The more I think about it, the less likely I think it will be Hawking, tbh. Brilliant as he was, proposing Hawking radiation and the rest of his achievements, if you're making a judgement based on the genius of their work, you'd plump for Maxwell or Dirac ahead of him, no? If you're making a judgement based on brilliance plus a historical corrective for someone underappreciated in their lifetime, you'd plump for Turing or Franklin ahead of him. My money would be on Rosalind Franklin.

Wow, I'd never heard of Dirac so it's fascinating reading up on him. Lovelace although special in being a women doesn't appear a particular genius (does that matter?). Same could be true of Franklin perhaps because of a life cut short. I can't comment on the other female scientists.

I'd go for Turing especially given his abominable treatment by the state. It's a state token after all. Generally someone who hasn't died in the last 50yrs preferably. With Science the winds can change quickly and people can fall out of the big picture.
 
I was going to suggest Roger Penrose but I am shocked after looking him up to see that he’s still going strong at 87 years of age
 
In which case, here are some special people I have come across in my studies in psychology:

John Bowlby - Wikipedia -- he really revolutionised how we view child development. Many people have heard of Harry Harlow's monkey experiments into attachment theory but Bowlby got there first and with considerably more compassion and rigour. He inspired worldwide a new way of looking at how we should bring up children. Before Bowlby, the attitude was ignore babies lest they be spoilt. After Bowlby, we realised that this was a good way of rearing psychopaths.

Susan Sutherland Isaacs - Wikipedia -- another titan of child development. She realised that independent play was a crucial part of learning how to deal with the world. Like Bowlby, Isaacs truly changed the world.

Melanie Klein - Wikipedia -- took psychoanalysis into the realm of children, thus opening up the idea that a child's world is distinct from that of an adult and crucial to study in its own right.

Donald Broadbent - Wikipedia -- an astounding thinker who pretty much single-handedly invented the study of attention (alright, that's hyperbole -- all scientists build on other work, but Broadbent's innovations were myriad and brilliant). As if that wasn't enough, he leapt from that to invent whole new areas of cognitive psychology.

Anne Treisman - Wikipedia -- whilst we're on the subject of attention, Treisman needs a mention. We owe a lot of what we know to how human beings filter and select items for attention (and ignore others) to Anne Treisman, who sadly died just this year.

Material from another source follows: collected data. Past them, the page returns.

Lemma tree_ok_link own m t n p i es e e' P :
  tree_ok own m -> own !! t = Some (S n, p) -> 0 <= i < 512 -> m !! t = Some es ->
  entry m t i = Some e -> table e (Z.of_nat (S n)) ID_OFFSET = None ->
  own !! P = None -> table e' (Z.of_nat (S n)) ID_OFFSET = Some P ->
  tree_ok (<[P := (n, p * 512 + i)]> own) (<[t := <[Z.to_nat i := e']> es]> (<[P := zeroed]> m)).
Proof.
  intros Hok Ho Hi Hes He Hn HP He'.
  assert (Hne : forall t np, own !! t = Some np -> t <> P) by (intros ? ? Ht ->; by rewrite HP in Ht).
  assert (HtP : t <> P) by by eapply Hne.
  assert (Hlen : length es = 512%nat).
  { destruct (t_table _ _ Hok _ _ _ Ho) as (es' & Hes' & Hl). congruence. }
  destruct (t_range _ _ Hok _ _ _ Ho) as [Hn2 Hp].
  assert (HesP : <[P := zeroed]> m !! t = Some es) by by rewrite lookup_insert_ne.
  assert (Hfree : forall t', own !! t' <> Some (n, p * 512 + i)).
  { intros t' Ht'. destruct (t_parent _ _ Hok _ _ _ Ht') as (t1 & e1 & Ho1 & He1 & Htab); [lia|].
    rewrite Z.div_add_l, Z.div_small, Z.add_0_r in Ho1 by lia.
    rewrite Z.add_comm, Z.mod_add, Z.mod_small in He1 by lia.
    rewrite (t_inj _ _ Hok _ _ _ Ho1 Ho) in He1. congruence. }
  split.
  - rewrite lookup_insert_ne; [apply Hok|]. symmetry. eapply Hne, Hok.
  - intros t1 n1 p1. rewrite lookup_insert_Some. intros [[<- [= <- <-]]|[_ Ho1]]; [lia|by eapply t_range].
  - intros t1 n1 p1. rewrite lookup_insert_Some. intros [[<- [= <- <-]]|[HP1 Ho1]].
    + rewrite lookup_insert_ne, lookup_insert_eq by done. by eexists.
    + destruct (Z.eq_dec t1 t) as [->|].
      * rewrite lookup_insert_eq. eexists. split; [done|]. by rewrite length_insert.
      * rewrite !lookup_insert_ne by done. by eapply t_table.
  - intros t1 n1 p1 i1 e1 t'. rewrite lookup_insert_Some. intros [[<- [= -> <-]]|[HP1 Ho1]] Hi1 He1 Ht'.
    + rewrite entry_insert_ne in He1 by (done || lia || (left; done)).
      rewrite entry_zeroed in He1 by done. injection He1 as <-. by rewrite table_UNSET in Ht'.
    + destruct (decide (t1 = t /\ i1 = i)) as [[-> ->]|Hne1].
      * rewrite entry_insert_eq in He1 by (done || lia). injection He1 as <-.
        rewrite Ho in Ho1. injection Ho1 as <- <-. rewrite He' in Ht'. injection Ht' as <-.
        by rewrite lookup_insert_eq.
      * rewrite entry_insert_ne, entry_insert_table_ne in He1 by (done || lia || tauto).
        rewrite lookup_insert_ne; [by eapply t_child|]. intros <-.
        pose proof (t_child _ _ Hok _ _ _ _ _ _ Ho1 Hi1 He1 Ht') as HP'. by rewrite HP in HP'.
  - intros t' n1 q. rewrite lookup_insert_Some. intros [[<- [= <- <-]]|[HP1 Ho1]] Hn1.
    + exists t, e'. rewrite Z.div_add_l, Z.div_small, Z.add_0_r by lia.
      rewrite Z.add_comm, Z.mod_add, Z.mod_small by lia. split_and!; [by rewrite lookup_insert_ne| |done].
      apply entry_insert_eq; [done|lia].
    + destruct (t_parent _ _ Hok _ _ _ Ho1 Hn1) as (t1 & e1 & Ht1 & He1 & Htab).
      exists t1, e1. pose proof (Z.mod_pos_bound q 512).
      split_and!; [rewrite lookup_insert_ne; [done|]; symmetry; by eapply Hne| |done].
      assert (t1 <> t \/ q mod 512 <> i).
      { destruct (Z.eq_dec t1 t) as [->|]; [right|by left]. intros Hq.
        rewrite Ho in Ht1. injection Ht1 as -> ->. rewrite Hq, He in He1. congruence. }
      rewrite entry_insert_ne, entry_insert_table_ne by (done || lia || by eapply Hne). done.
  - intros t1 t2 np. rewrite !lookup_insert_Some.
    intros [[<- <-]|[_ H1]] [[<- ?]|[_ H2]]; [done| | |by eapply t_inj].
    + by destruct (Hfree _ H2).
    + subst np. by destruct (Hfree _ H1).
Qed.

All brilliant British scientists of the 21st century (and beyond). If I had to choose one -- which is tough -- I'd probably go for Bowlby, because he really did silently change the world in a really fundamental way. But any of them would grace the £50.
 
The committee which draws up the shortlist will include space scientist Maggie Aderin-Pocock, author and genetics expert Emily Grossman, editor of the British Journal for the History of Science Simon Schaffer, and theoretical and particle physicist Simon Singh.

Never fear, Thatcher-haters. She will be nowhere near that shortlist.